__Aim of the exercise__
Every line below from the one containing "(** A Go [less]" through the one containing "Section sort." must be transcribed exactly. Omit all lines outside that stretch.
--- Provided data Enclosed Below ---
(* ===== verification/ListLib.v ===== *)
(** List operations the components share: swapping two positions, the longest
    prefix satisfying a test, and stable sorting by a strict weak order (the
    shape of Go's [less] functions). *)

From S2P Require Import Prelude.

(** [l[i], l[j] = l[j], l[i]]: [None] when an index is out of range. *)
Definition swap_at {A} (l : list A) (i j : nat) : option (list A) :=
  match l !! i, l !! j with
  | Some a, Some b => Some (<[i := b]> (<[j := a]> l))
  | _, _ => None
  end.

Fixpoint take_while {A} (P : A → bool) (l : list A) : list A :=
  match l with
  | [] => []
  | x :: l' => if P x then x :: take_while P l' else []
  end.

(** Stable sorting. Every stable sort by a strict weak order returns the same
    list, so insertion sort stands for [sort.SliceStable] and [ORDER BY]. *)
Fixpoint insert_by {A} (lt : A → A → bool) (x : A) (l : list A) : list A :=
  match l with
  | [] => [x]
  | y :: l' => if lt y x then y :: insert_by lt x l' else x :: y :: l'
  end.

Fixpoint stable_sort {A} (lt : A → A → bool) (l : list A) : list A :=
  match l with
  | [] => []
  | x :: l' => insert_by lt x (stable_sort lt l')
  end.

(** A Go [less] function is a strict weak order: asymmetric, and "not less"
    is transitive. *)
Class StrictWeak {A} (lt : A → A → bool) : Prop := {
  sw_asym : ∀ a b, lt a b = true → lt b a = false;
  sw_ntrans : ∀ a b c, lt b a = false → lt c b = false → lt c a = false
}.

Definition le_of {A} (lt : A → A → bool) (a b : A) : Prop := lt b a = false.

#[export] Hint Unfold le_of : goschedule.

Section order.
  Context {A : Type} (lt : A → A → bool) `{!StrictWeak lt}.

Lemma sw_irrefl a : lt a a = false.
Proof. destruct (lt a a) eqn:E; [by apply sw_asym in E as E'; congruence | done]. Qed.

#[export] Instance le_of_refl : Reflexive (le_of lt).
Proof. intros a. apply sw_irrefl. Qed.

#[export] Instance le_of_trans : Transitive (le_of lt).
Proof. intros a b c. apply sw_ntrans. Qed.

Lemma lt_le_of a b : lt a b = true → le_of lt a b.
Proof. apply sw_asym. Qed.

Lemma le_of_total a b : le_of lt a b ∨ le_of lt b a.
Proof. unfold le_of. destruct (lt a b) eqn:E; [left; by apply sw_asym | by right]. Qed.

Lemma lt_le_lt a b c : lt a b = true → le_of lt b c → lt a c = true.
Proof.
  unfold le_of. intros H1 H2. destruct (lt a c) eqn:E; [done|].
  assert (lt a b = false) by (eapply sw_ntrans; [exact H2 | exact E]). congruence.
Qed.
End order.

(** Sortedness under an order pulled back along a key. *)
#[export] Instance strict_weak_preimage {A B} (lt : B → B → bool) (f : A → B) :
  StrictWeak lt → StrictWeak (λ a b, lt (f a) (f b)).
Proof. intros [H1 H2]. split; intros *; [apply H1 | apply H2]. Qed.

Section sort.
  Context {A : Type} (lt : A → A → bool) `{!StrictWeak lt}.

Lemma insert_by_perm x l : insert_by lt x l ≡ₚ x :: l.
Proof.
  induction l as [|y l IH]; simpl; [done|].
  destruct (lt y x); [|done]. rewrite IH. apply perm_swap.
Qed.

Lemma stable_sort_perm l : stable_sort lt l ≡ₚ l.
Proof. induction l as [|x l IH]; simpl; [done|]. by rewrite insert_by_perm, IH. Qed.

Lemma insert_by_sorted x l :
  StronglySorted (le_of lt) l → StronglySorted (le_of lt) (insert_by lt x l).
Proof.
  induction 1 as [|y l Hs IH Hf]; simpl; [repeat constructor|].
  destruct (lt y x) eqn:E.
  - constructor; [done|]. rewrite insert_by_perm. constructor; [by apply lt_le_of|done].
  - constructor; [by constructor|]. constructor; [done|].
    eapply Forall_impl; [exact Hf|]. intros z Hz. by transitivity y.
Qed.

Lemma stable_sort_sorted l : StronglySorted (le_of lt) (stable_sort lt l).
Proof. induction l; simpl; [constructor | by apply insert_by_sorted]. Qed.

(** Sorting a sorted list changes nothing, not even among equal elements. *)
Lemma stable_sort_id l : StronglySorted (le_of lt) l → stable_sort lt l = l.
Proof.
  induction 1 as [|x l Hs IH Hf]; simpl; [done|]. rewrite IH.
  destruct l as [|y l]; simpl; [done|].
  inversion_clear Hf as [|?? Hle]. unfold le_of in Hle. by rewrite Hle.
Qed.

Lemma sorted_lookup_le l i j a b :
  StronglySorted (le_of lt) l → i < j → l !! i = Some a → l !! j = Some b → le_of lt a b.
Proof.
  intros Hs. revert i j. induction Hs as [|x l Hs IH Hf]; intros i j Hij Hi Hj; [done|].
  destruct j as [|j]; [lia|]. destruct i as [|i]; simpl in *.
  - simplify_eq. rewrite Forall_lookup in Hf. eauto.
  - eapply (IH i j); eauto; lia.
Qed.
End sort.

Section more.
  Context {A : Type}.
  Implicit Types (l : list A) (P : A → bool).

Lemma take_while_prefix P l : ∃ k, take_while P l = take k l.
Proof.
  induction l as [|x l [k IH]]; simpl; [by exists 0|].
  destruct (P x); [exists (S k); simpl; by rewrite IH | by exists 0].
Qed.

Lemma take_while_forall P l : Forall (λ x, P x = true) (take_while P l).
Proof. induction l as [|x l IH]; simpl; [done|]. destruct (P x) eqn:E; by constructor. Qed.

(** When the test is downward closed along a sorted list, the prefix it
    accepts is all it accepts. *)
Lemma take_while_filter P l (R : A → A → Prop) :
  StronglySorted R l →
  (∀ x y, R x y → P y = true → P x = true) →
  take_while P l = filter (λ x, P x = true) l.
Proof.
  intros Hs HP. induction Hs as [|x l Hs IH Hf]; simpl; [done|].
  destruct (P x) eqn:E.
  - rewrite filter_cons_True by done. by rewrite IH.
  - rewrite filter_cons_False by congruence.
    symmetry. assert (Forall (λ y, P y ≠ true) l) as Hn.
    { eapply Forall_impl; [exact Hf|]. intros y HR HPy. rewrite (HP x y HR HPy) in E. done. }
    clear -Hn. induction Hn as [|y l Hy Hl IH]; [done|]. by rewrite filter_cons_False.
Qed.

Lemma swap_at_lookup l l' i j k :
  swap_at l i j = Some l' →
  l' !! k = if decide (k = i) then l !! j else if decide (k = j) then l !! i else l !! k.
Proof.
  unfold swap_at. destruct (l !! i) as [a|] eqn:Hi; [|done].
  destruct (l !! j) as [b|] eqn:Hj; [|done]. intros [= <-].
  apply lookup_lt_Some in Hi as Hi', Hj as Hj'.
  repeat case_decide; subst.
  - by rewrite list_lookup_insert_eq by (rewrite length_insert; lia).
  - rewrite list_lookup_insert_ne by done. by rewrite list_lookup_insert_eq.
  - by rewrite !list_lookup_insert_ne.
Qed.

Lemma swap_at_length l l' i j : swap_at l i j = Some l' → length l' = length l.
Proof.
  unfold swap_at. destruct (l !! i); [|done]. destruct (l !! j); [|done].
  intros [= <-]. by rewrite !length_insert.
Qed.

Lemma swap_at_is_Some l i j : i < length l → j < length l → is_Some (swap_at l i j).
Proof.
  intros Hi Hj. apply lookup_lt_is_Some in Hi as [a Ha]. apply lookup_lt_is_Some in Hj as [b Hb].
  unfold swap_at. rewrite Ha, Hb. eauto.
Qed.

Lemma swap_at_perm l l' i j : swap_at l i j = Some l' → l' ≡ₚ l.
Proof.
  unfold swap_at. destruct (l !! i) as [a|] eqn:Hi; [|done].
  destruct (l !! j) as [b|] eqn:Hj; [|done]. intros [= <-].
  destruct (decide (i = j)) as [->|Hne].
  - rewrite list_insert_insert_eq. simplify_eq. by rewrite list_insert_id.
  - rewrite Permutation_inj. split; [by rewrite !length_insert|].
    exists (λ k, if decide (k = i) then j else if decide (k = j) then i else k). split.
    + intros x y. repeat case_decide; congruence.
    + intros k. rewrite (swap_at_lookup l _ i j k) by (unfold swap_at; by rewrite Hi, Hj).
      by repeat case_decide.
Qed.
End more.

Lemma sorted_take {A} (R : A → A → Prop) n l : StronglySorted R l → StronglySorted R (take n l).
Proof. intros H. rewrite <- (take_drop n l) in H. by eapply StronglySorted_app_1_l. Qed.

(** A map that keeps the comparison keeps sortedness. *)
Lemma sorted_fmap {A B} (R : A → A → Prop) (R' : B → B → Prop) (f : A → B) l :
  (∀ x y, R x y → R' (f x) (f y)) → StronglySorted R l → StronglySorted R' (f <$> l).
Proof.
  intros Hf. induction 1 as [|x l Hs IH Hall]; simpl; [constructor|].
  constructor; [done|]. rewrite Forall_fmap. eapply Forall_impl; [done|]. intros y. apply Hf.
Qed.

(** Whatever a prefix of a sorted list leaves out comes after all of it. *)
Lemma sorted_prefix_best {A} (R : A → A → Prop) n l x :
  StronglySorted R l → x ∈ l → x ∉ take n l → Forall (λ c, R c x) (take n l).
Proof.
  intros Hs. revert n. induction Hs as [|y l Hs IH Hall]; intros n Hx Hn; [by apply elem_of_nil in Hx|].
  destruct n as [|n]; simpl in *; [constructor|].
  apply not_elem_of_cons in Hn as [Hne Hn]. apply elem_of_cons in Hx as [->|Hx]; [done|].
  constructor; [|by apply IH]. rewrite Forall_forall in Hall. by apply Hall.
Qed.

Lemma sorted_fmap_in {A B} (R : A → A → Prop) (R' : B → B → Prop) (f : A → B) l :
  (∀ x y, x ∈ l → y ∈ l → R x y → R' (f x) (f y)) → StronglySorted R l → StronglySorted R' (f <$> l).
Proof.
  intros Hf Hs. induction Hs as [|x l Hs IH Hall]; simpl; [constructor|].
  constructor; [apply IH; intros y z Hy Hz; by apply Hf; right|].
  rewrite Forall_fmap. rewrite Forall_forall in *. intros y Hy. apply Hf; [by left|by right|by apply Hall].
Qed.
--- End of Enclosed Provided data ---
__Problem solution__
(** A Go [less] function is a strict weak order: asymmetric, and "not less"
    is transitive. *)
Class StrictWeak {A} (lt : A → A → bool) : Prop := {
  sw_asym : ∀ a b, lt a b = true → lt b a = false;
  sw_ntrans : ∀ a b c, lt b a = false → lt c b = false → lt c a = false
}.

Definition le_of {A} (lt : A → A → bool) (a b : A) : Prop := lt b a = false.

#[export] Hint Unfold le_of : goschedule.

Section order.
  Context {A : Type} (lt : A → A → bool) `{!StrictWeak lt}.

Lemma sw_irrefl a : lt a a = false.
Proof. destruct (lt a a) eqn:E; [by apply sw_asym in E as E'; congruence | done]. Qed.

#[export] Instance le_of_refl : Reflexive (le_of lt).
Proof. intros a. apply sw_irrefl. Qed.

#[export] Instance le_of_trans : Transitive (le_of lt).
Proof. intros a b c. apply sw_ntrans. Qed.

Lemma lt_le_of a b : lt a b = true → le_of lt a b.
Proof. apply sw_asym. Qed.

Lemma le_of_total a b : le_of lt a b ∨ le_of lt b a.
Proof. unfold le_of. destruct (lt a b) eqn:E; [left; by apply sw_asym | by right]. Qed.

Lemma lt_le_lt a b c : lt a b = true → le_of lt b c → lt a c = true.
Proof.
  unfold le_of. intros H1 H2. destruct (lt a c) eqn:E; [done|].
  assert (lt a b = false) by (eapply sw_ntrans; [exact H2 | exact E]). congruence.
Qed.
End order.

(** Sortedness under an order pulled back along a key. *)
#[export] Instance strict_weak_preimage {A B} (lt : B → B → bool) (f : A → B) :
  StrictWeak lt → StrictWeak (λ a b, lt (f a) (f b)).
Proof. intros [H1 H2]. split; intros *; [apply H1 | apply H2]. Qed.

Section sort.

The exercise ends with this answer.